Borderlands has vehicle sections sometimes. The first game, for example, gives you a heavily armed, bulked up dune buggy pretty early on to help get from one end of the Arid Badlands to the other in a hurry. This is basically just a slightly slower than normal fast travel system at first, as the Arid Badlands is built around a road running east-west and the bulked up buggy is too big to be taken too far off that road, but then the next area, the Dahl Headlands, is much more wide and open, focusing heavily on vehicle combat. The game’s next hub area is the Rust Commons, which is about 70% buggy-traversible, and its final hub area the Salt Flats (though visited relatively briefly) is vehicle-focused like the Dahl Headlands was. The DLCs follow a similar pattern, with the General Knoxx DLC being heavily vehicle focused while vehicle combat is totally absent from Jakobs Cove and the claptrap areas.
Having wider, more open spaces traversed by vehicles helps give the game world a sense of scale, adds some variety to the gameplay, and gives the game a chance to show off its cool vehicle designs. Unfortunately, Borderlands’ vehicle gameplay sucks. Your vehicle is too fragile, it’s very difficult to effectively dodge enemy projectiles, and the only thing that stops the vehicle sections from being interminably frustrating is that aim is a crapshoot for both you and enemies, which means even though swerving around incoming shots is rarely reasonably doable, it’s also rarely required, as the majority of shots miss all by themselves.

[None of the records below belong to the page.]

Definition get_total_leaf_shift (pl : PruneList) : outcome () Z :=
  get_leaf_shift pl (bm_maximum (bitmap pl)).

Definition is_pruned (pl : PruneList) (pos : Z) : bool := bm_contains (pruned_cache pl) (wrap32 pos).
Definition is_pruned_root (pl : PruneList) (pos : Z) : bool := bm_contains (bitmap pl) (wrap32 pos).

Definition node_shift (pos : Z) : Z :=
  2 *! ((1 <<! bintree_postorder_height pos) -! 1).
Definition node_leaf_shift (pos : Z) : Z :=
  let height := bintree_postorder_height pos in
  if height =? 0 then 0 else 1 <<! height.

(** The loop that fills a cache; every entry reads the previous one back. *)
Fixpoint build_cache (bitmap : gset Z) (curr : Z -> Z) (l : list Z) (cache : list Z)
    : outcome () (list Z) :=
  match l with
  | [] => Ok cache
  | pos :: l =>
      let? prev_shift := cached_shift bitmap cache (pos -! 1) in
      let curr_shift := if bm_contains bitmap (wrap32 pos) then curr pos else 0 in
      build_cache bitmap curr l (cache ++ [prev_shift +! curr_shift])
  end.

Definition build_shift_cache (pl : PruneList) : outcome () PruneList :=
  if bm_is_empty (bitmap pl) then Ok pl
  else
    let? cache := build_cache (bitmap pl) node_shift (bm_iter (bitmap pl)) [] in
    Ok (mkPruneList (bitmap pl) (pruned_cache pl) cache (leaf_shift_cache pl)).

Definition build_leaf_shift_cache (pl : PruneList) : outcome () PruneList :=
  if bm_is_empty (bitmap pl) then Ok pl
  else
    let? cache := build_cache (bitmap pl) node_leaf_shift (bm_iter (bitmap pl)) [] in
    Ok (mkPruneList (bitmap pl) (pruned_cache pl) (shift_cache pl) cache).

Definition build_pruned_cache (pl : PruneList) : PruneList :=
  if bm_is_empty (bitmap pl) then pl
  else
    let maximum := bm_maximum (bitmap pl) in
    let pruned pos := existsb (fun x => bm_contains (bitmap pl) (wrap32 x)) (path pos maximum) in
    mkPruneList (bitmap pl) (list_to_set (filter pruned (seqZ 1 maximum)))
      (shift_cache pl) (leaf_shift_cache pl).

Definition init_caches (pl : PruneList) : outcome () PruneList :=
  let? pl := build_shift_cache pl in
  let? pl := build_leaf_shift_cache pl in
  Ok (build_pruned_cache pl).

(** [open] over the bitmap read from disk, and [flush], which rebuilds the caches. *)
Definition open (bitmap : gset Z) : outcome () PruneList :=
  init_caches (mkPruneList bitmap ∅ [] []).
Definition flush (pl : PruneList) : outcome () PruneList := init_caches pl.

(** [add]: one level of the tree per iteration. *)
Fixpoint add_loop (fuel : nat) (pl : PruneList) (current : Z) : PruneList :=
  match fuel with
  | O => pl
  | S fuel =>
      let '(parent, sibling) := family current in
      let cache := {[ wrap32 current ]} ∪ pruned_cache pl in
      if bm_contains (bitmap pl) (wrap32 sibling) || bm_contains (pruned_cache pl) (wrap32 sibling)
      then
        add_loop fuel
          (mkPruneList (bitmap pl ∖ {[ wrap32 sibling ]}) cache
             (shift_cache pl) (leaf_shift_cache pl)) parent
      else
        mkPruneList ({[ wrap32 current ]} ∪ bitmap pl) cache
          (shift_cache pl) (leaf_shift_cache pl)
  end.

Definition add (pl : PruneList) (pos : Z) : PruneList := add_loop 64 pl pos.

Definition to_vec (pl : PruneList) : list Z := bm_iter (bitmap pl).

End Prune.

(** ** [LeafSet] *)
Record LeafSet := mkLeafSet { leaf_bitmap : gset Z; leaf_bitmap_bak : gset Z }.

Module Leaf.

Definition open (bitmap : gset Z) : LeafSet := mkLeafSet bitmap bitmap.

Definition unpruned_pre_cutoff (cutoff_pos : Z) (pl : PruneList) : gset Z :=
  list_to_set (wrap32 <$>
    filter (fun x => negb (Prune.is_pruned pl x)) (filter (fun x => is_leaf x) (seqZ 1 cutoff_pos))).

(** The step shared by [removed_pre_cutoff] and [rewind]. *)
Definition rewound (b : gset Z) (cutoff_pos : Z) (rewind_rm_pos : gset Z) : gset Z :=
  let marker_to := bm_maximum b in
  let rewind_add_pos := bm_range (cutoff_pos +! 1) marker_to in
  (b ∖ rewind_add_pos) ∪ rewind_rm_pos.

(** [Bitmap::flip] over [from..upto]. *)
Definition flip (b : gset Z) (from upto : Z) : gset Z :=
  let r := bm_range from (upto - 1) in (b ∖ r) ∪ (r ∖ b).

Definition removed_pre_cutoff (ls : LeafSet) (cutoff_pos : Z) (rewind_rm_pos : gset Z)
    (pl : PruneList) : gset Z :=
  flip (rewound (leaf_bitmap ls) cutoff_pos rewind_rm_pos) 1 (cutoff_pos +! 1)
    ∩ unpruned_pre_cutoff cutoff_pos pl.

Definition rewind (ls : LeafSet) (cutoff_pos : Z) (rewind_rm_pos : gset Z) : LeafSet :=
  mkLeafSet (rewound (leaf_bitmap ls) cutoff_pos rewind_rm_pos) (leaf_bitmap_bak ls).

Definition add (ls : LeafSet) (pos : Z) : LeafSet :=
  mkLeafSet ({[ wrap32 pos ]} ∪ leaf_bitmap ls) (leaf_bitmap_bak ls).

Definition remove (ls : LeafSet) (pos : Z) : LeafSet :=
  mkLeafSet (leaf_bitmap ls ∖ {[ wrap32 pos ]}) (leaf_bitmap_bak ls).

Definition flush (ls : LeafSet) : LeafSet := mkLeafSet (leaf_bitmap ls) (leaf_bitmap ls).
Definition discard (ls : LeafSet) : LeafSet := mkLeafSet (leaf_bitmap_bak ls) (leaf_bitmap_bak ls).
Definition includes (ls : LeafSet) (pos : Z) : bool := bm_contains (leaf_bitmap ls) (wrap32 pos).
Definition iter (ls : LeafSet) : list Z := bm_iter (leaf_bitmap ls).

End Leaf.

(** ** Facts about bitmaps *)
Lemma elem_of_bm_iter b x : x ∈ bm_iter b <-> x ∈ b.
Proof.
  unfold bm_iter. rewrite (elem_of_Permutation_proper x _ _ (merge_sort_Permutation Z.le (elements b))).
  by rewrite elem_of_elements.
Qed.

Lemma bm_iter_sorted b : StronglySorted Z.lt (bm_iter b).
Proof.
  assert (StronglySorted Z.le (bm_iter b)) as Hs by (apply StronglySorted_merge_sort; apply _).
  assert (NoDup (bm_iter b)) as Hn.
  { unfold bm_iter. rewrite merge_sort_Permutation. apply NoDup_elements. }
  induction Hs as [|x l Hs IH Hx]; [constructor|]. apply NoDup_cons in Hn as [Hnx Hn].
  constructor; [by apply IH|]. rewrite Forall_forall in *. intros y Hy. specialize (Hx y Hy).
  destruct (Z.eq_dec x y) as [->|]; [done|lia].
Qed.

Lemma bm_is_empty_spec b : bm_is_empty b = true <-> b = ∅.
Proof. apply bool_decide_eq_true. Qed.

Lemma bm_iter_empty b : bm_iter b = [] <-> b = ∅.
Proof.
  split; [|by intros ->]. intros E. apply set_eq. intros x.
  rewrite <- elem_of_bm_iter, E. set_solver.
Qed.

Lemma bm_contains_spec b x : bm_contains b x = true <-> x ∈ b.
Proof. apply bool_decide_eq_true. Qed.

Lemma sorted_filter_le l q :
  StronglySorted Z.lt l ->
  filter (fun y => y <= q) l = take (length (filter (fun y => y <= q) l)) l.
Proof.
  induction 1 as [|x l Hs IH Hx]; [done|]. rewrite filter_cons. case_decide.
  - simpl. by f_equal.
  - rewrite Forall_forall in Hx. by rewrite filter_none by (intros y Hy; specialize (Hx y Hy); lia).
Qed.

Lemma bm_maximum_spec b : b <> ∅ -> bm_maximum b ∈ b /\ forall x, x ∈ b -> x <= bm_maximum b.
Proof.
  intros Hb. pose proof (bm_iter_sorted b) as Hs. unfold bm_maximum.
  destruct (last (bm_iter b)) as [m|] eqn:Hl.
  - apply last_Some in Hl as [l' E]. rewrite E in Hs. simpl. split.
    + rewrite <- elem_of_bm_iter, E. set_solver.
    + intros x Hx. rewrite <- elem_of_bm_iter, E in Hx. apply elem_of_app in Hx as [Hx|Hx].
      * apply StronglySorted_app in Hs as (Hs & _). specialize (Hs x m Hx ltac:(by left)). lia.
      * apply list_elem_of_singleton in Hx. lia.
  - apply last_None, bm_iter_empty in Hl. done.
Qed.

(** ** Caches of running sums *)
Definition sumf (curr : Z -> Z) (l : list Z) : Z := foldr (fun x a => curr x + a) 0 l.

Lemma sumf_app curr l k : sumf curr (l ++ k) = sumf curr l + sumf curr k.
Proof. induction l as [|x l IH]; simpl in *; lia. Qed.

Lemma sumf_cons curr x l : sumf curr (x :: l) = curr x + sumf curr l.
Proof. done. Qed.

Lemma sumf_nonneg curr l : (forall x, x ∈ l -> 0 <= curr x) -> 0 <= sumf curr l.
Proof.
  induction l as [|x l IH]; intros Hc; simpl; [lia|].
  pose proof (Hc x ltac:(by left)). assert (0 <= sumf curr l) by (apply IH; intros; apply Hc; by right). lia.
Qed.

Section Cache.
Context (b : gset Z) (curr : Z -> Z).
Context (Hrange : forall x, x ∈ b -> 1 <= x < 2 ^ 32).
Context (Hcurr : forall x, x ∈ b -> 0 <= curr x).
Context (Hsum : sumf curr (bm_iter b) < 2 ^ 64).

Lemma sumf_part l k : bm_iter b = l ++ k -> 0 <= sumf curr l < 2 ^ 64.
Proof.
  intros E. assert (forall x, x ∈ l ++ k -> 0 <= curr x) as Hc.
  { intros x Hx. apply Hcurr. by rewrite <- elem_of_bm_iter, E. }
  pose proof Hsum as Hs. rewrite E, sumf_app in Hs.
  pose proof (sumf_nonneg curr l ltac:(intros; apply Hc, elem_of_app; by left)).
  pose proof (sumf_nonneg curr k ltac:(intros; apply Hc, elem_of_app; by right)). lia.
Qed.

(** The entries of a partially filled cache. *)
Definition filled (cache pre : list Z) : Prop :=
  length cache = length pre /\
  forall i, (i < length pre)%nat -> cache !! i = Some (sumf curr (take (S i) pre)).

Lemma filled_last cache pre : filled cache pre -> pre <> [] -> last cache = Some (sumf curr pre).
Proof.
  intros [Hl Hc] Hp. rewrite last_lookup, Hl.
  assert (0 < length pre)%nat by (destruct pre; [done|simpl; lia]).
  rewrite Hc by lia. by rewrite take_ge by lia.
Qed.

Lemma cached_shift_filled cache pre post pos :
  bm_iter b = pre ++ post -> filled cache pre -> 0 <= pos < 2 ^ 32 ->
  (forall x, x ∈ post -> pos < x) ->
  Prune.cached_shift b cache pos = Ok (sumf curr (filter (fun y => y <= pos) (bm_iter b))).
Proof.
  intros E Hf Hpos Hpost. pose proof (bm_iter_sorted b) as Hs.
  unfold Prune.cached_shift, bm_rank. destruct (bm_is_empty b) eqn:He.
  { apply bm_is_empty_spec in He. rewrite He. done. }
  unfold wrap32. rewrite Z.mod_small by lia.
  assert (filter (fun y => y <= pos) (bm_iter b) = filter (fun y => y <= pos) pre) as Efilt.
  { rewrite E, filter_app, (filter_none _ post); [by rewrite app_nil_r|].
    intros x Hx. specialize (Hpost x Hx). lia. }
  rewrite Efilt. rewrite E in Hs. apply StronglySorted_app in Hs as (_ & Hs & _).
  pose proof (sorted_filter_le pre pos Hs) as Et.
  set (r := length (filter (fun y => y <= pos) pre)) in *. rewrite Et.
  assert (r <= length pre)%nat as Hr by apply length_filter.
  destruct Hf as [Hl Hc]. destruct (Nat.eqb_spec r 0) as [->|]; [done|].
  destruct (Nat.ltb_spec (length cache) r); [lia|]. rewrite Hc by lia.
  by replace (S (r - 1)) with r by lia.
Qed.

In order for Borderlands’ vehicle sections to work, it needed more time and money, and this from a game that’s already clearly struggling to get things done in time to ship. The General Knoxx DLC was potentially a chance to do better, but without seeing the budget and the code, it’s impossible to say for sure (plus, it’s worth noting that General Knoxx did do better, just not much better, and not nearly realizing the full potential of the idea). So I’m not really suggesting the following system as what they should’ve done, because it’s possible the resources just weren’t there. But I am suggesting the following system as something that would be cool.
Borderlands is a looter shooter, and the premise behind its vehicles is that you can use hypertech digistructors to create new vehicles from thin-air at any vehicle station, so there’s no reason why its vehicles shouldn’t be randomly dropped loot just like its guns. You’d want vehicles to be relatively rare drops from regular guys, so that they don’t distract from the guns, but to reverse the odds for drops from destroyed enemy vehicles, so that the number of vehicles you’re looking at goes up when you’re in a vehicle-friendly part of the game.

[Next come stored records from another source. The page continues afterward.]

(** Going back to the first [k] leaves, with the leaves [bm] unspent again. *)
Lemma rewind_stored p ts position bm k :
  stored p ts -> clean (hash_file (backend p)) -> clean (data_file (backend p)) ->
  0 <= position < 2 ^ 60 -> n_leaves position = k -> k <= leaves ts ->
  bm_maximum (bitmap (prune_list (backend p))) <= mmr_size k ->
  (forall x, x ∈ bm -> exists j, 0 <= j < k /\ x = pos_of j 0 /\ ~ compacted (roots (backend p)) x) ->
  exists p', Pmmr.rewind p position bm = Ok p' /\ stored p' (take (Z.to_nat k) ts) /\
    prunable (backend p') = prunable (backend p) /\ prune_list (backend p') = prune_list (backend p) /\
    (prunable (backend p) = true -> forall x, x ∈ unspent (backend p') <->
       x ∈ bm \/ (x ∈ unspent (backend p) /\ x <= mmr_size k)) /\
    (prunable (backend p) = false -> unspent (backend p') = unspent (backend p)) /\
    same_size_kind (data_file (backend p)) (data_file (backend p')).
Proof.
  intros Hst Hch Hcd Hpos Hk Hle Hm Hbm. pose proof (st_backend_ok _ _ Hst) as Hok. pose proof Hok as [[N Hr] _ _ _ Hcap].
  destruct (st_size _ _ Hst) as [Es _]. pose proof (n_leaves_nonneg position Hpos) as Hk0.
  pose proof (mmr_size_le k (leaves ts) ltac:(lia)). pose proof (mmr_size_ge k ltac:(lia)).
  destruct (st_data _ _ Hst) as (disk & Hd).
  assert (exists b', PmmrBackend.rewind (backend p) (mmr_size k) bm = Ok b' /\
    data_file b' = AppendOnlyFile.rewind (data_file (backend p)) (k - gone (roots (backend p)) k) /\
    prunable b' = prunable (backend p) /\ prune_list b' = prune_list (backend p) /\
    leaf_set b' = if prunable (backend p) then Leaf.rewind (leaf_set (backend p)) (mmr_size k) bm
                  else leaf_set (backend p)) as (b' & Hb & Edf & Ep & Epl & Els).
  { unfold PmmrBackend.rewind. rewrite shift_past_max by (done || lia). cbn [unit_msg map_err bind].
    rewrite (leaf_shift_end N _ _ k); [|done|exact (st_shifts _ _ Hst)|lia|lia|].
    2: { intros r Hin. pose proof (root_le_max _ _ Hin). lia. }
    cbn [unit_msg map_err bind]. eexists. split; [done|]. cbn. split_and!; [|done..].
    rewrite <- (Z.add_0_r (mmr_size k)), n_leaves_size by (apply is_node_leaf || lia; lia).
    cbn [Z.eqb]. pose proof (gone_bounds (roots (backend p)) k ltac:(lia)). fold (roots (backend p)).
    by rewrite u64_sub_small by (unfold is_u64; lia). }
  exists (mkPMMR (mmr_size k) b'). unfold Pmmr.rewind. rewrite rewind_pos_leaves, Hk by lia.
  cbn [be_rewind stored_backend pmmr_backend]. rewrite Hb. cbn [bind backend].
  assert (leaves (take (Z.to_nat k) ts) = k) as Elt by (unfold leaves in *; rewrite length_take; lia).
  destruct (backend_rewind (backend p) (mmr_size k) bm b' Hok ltac:(lia) (conj Hch Hm) Hb) as (Hok' & Hs' & Hq').
  assert (roots b' = roots (backend p)) as Er by (unfold roots; by rewrite Epl).
  assert (u32_set (unspent (backend p))) as H32.
  { intros x Hx. destruct (st_unspent _ _ Hst x Hx) as (j & Hj & -> & _).
    pose proof (leaf_in_range ts j Hj). lia. }
  assert (prunable (backend p) = true -> forall x, x ∈ unspent b' <->
       x ∈ bm \/ (x ∈ unspent (backend p) /\ x <= mmr_size k)) as Hun.
  { intros Et x. unfold unspent at 1. rewrite Els, Et. unfold Leaf.rewind. cbn [leaf_bitmap].
    apply elem_of_rewound; [done|lia]. }
  assert (prunable (backend p) = false -> unspent b' = unspent (backend p)) as Hun'.
  { intros Ef. unfold unspent. by rewrite Els, Ef. }
  split_and!; [done| |done|done|done|done|].
  2: { cbn [backend]. intros x. rewrite Edf. apply rewind_fits. }
  constructor; cbn [backend]; rewrite ?Er, ?Epl.
  - split; [|split; [exact Hok'|exact Hs']].
    apply (rewound_view p ts k b' (st_viewed _ _ Hst)); [lia|by eapply peaks_kept_max; [done|lia|]|exact Hq'].
  - exact (st_shifts _ _ Hst).
  - exists disk. rewrite Edf, kept_take, fmap_take by lia.
    pose proof (gone_bounds (roots (backend p)) k ltac:(lia)).
    eapply rewind_holds; [done|done|]. rewrite length_fmap, length_kept.
    assert (gone (roots (backend p)) (leaves ts) - gone (roots (backend p)) k <= leaves ts - k); [|lia].
    pose proof (length_kept_upto (roots (backend p)) ts k ltac:(lia)) as E1.
    pose proof (length_kept (roots (backend p)) ts) as E2.
    rewrite (kept_split _ ts k), length_app in E2 by lia. lia.
  - apply Forall_take. exact (st_elmts _ _ Hst).
  - rewrite Elt. intros x Hx. destruct (prunable (backend p)) eqn:Et.
    + apply Hun in Hx as [Hx|[Hx Hxk]]; [by apply Hbm| |done].
      destruct (st_unspent _ _ Hst x Hx) as (j & Hj & -> & Hn). exists j. split_and!; [lia| |done|done].
      apply (pos_of_in_range j 0 k); [apply is_node_leaf; lia|lia|done].
    + rewrite Hun', (proj2 (st_whole _ _ Hst Et)) in Hx by done. by apply not_elem_of_empty in Hx.
  - rewrite Ep. intros Ef. rewrite Hun' by done. exact (st_whole _ _ Hst Ef).
Qed.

Just like guns, different vehicles should have different damage, accuracy, rate of fire, shields, top speeds, acceleration, and maybe some other stats, and just like guns, these should be randomized but within a certain range based on their level and vehicle class. Some factors, like speed and rate of fire, are heavily impacted by vehicle class, while others, like damage and shields, are heavily impacted by level.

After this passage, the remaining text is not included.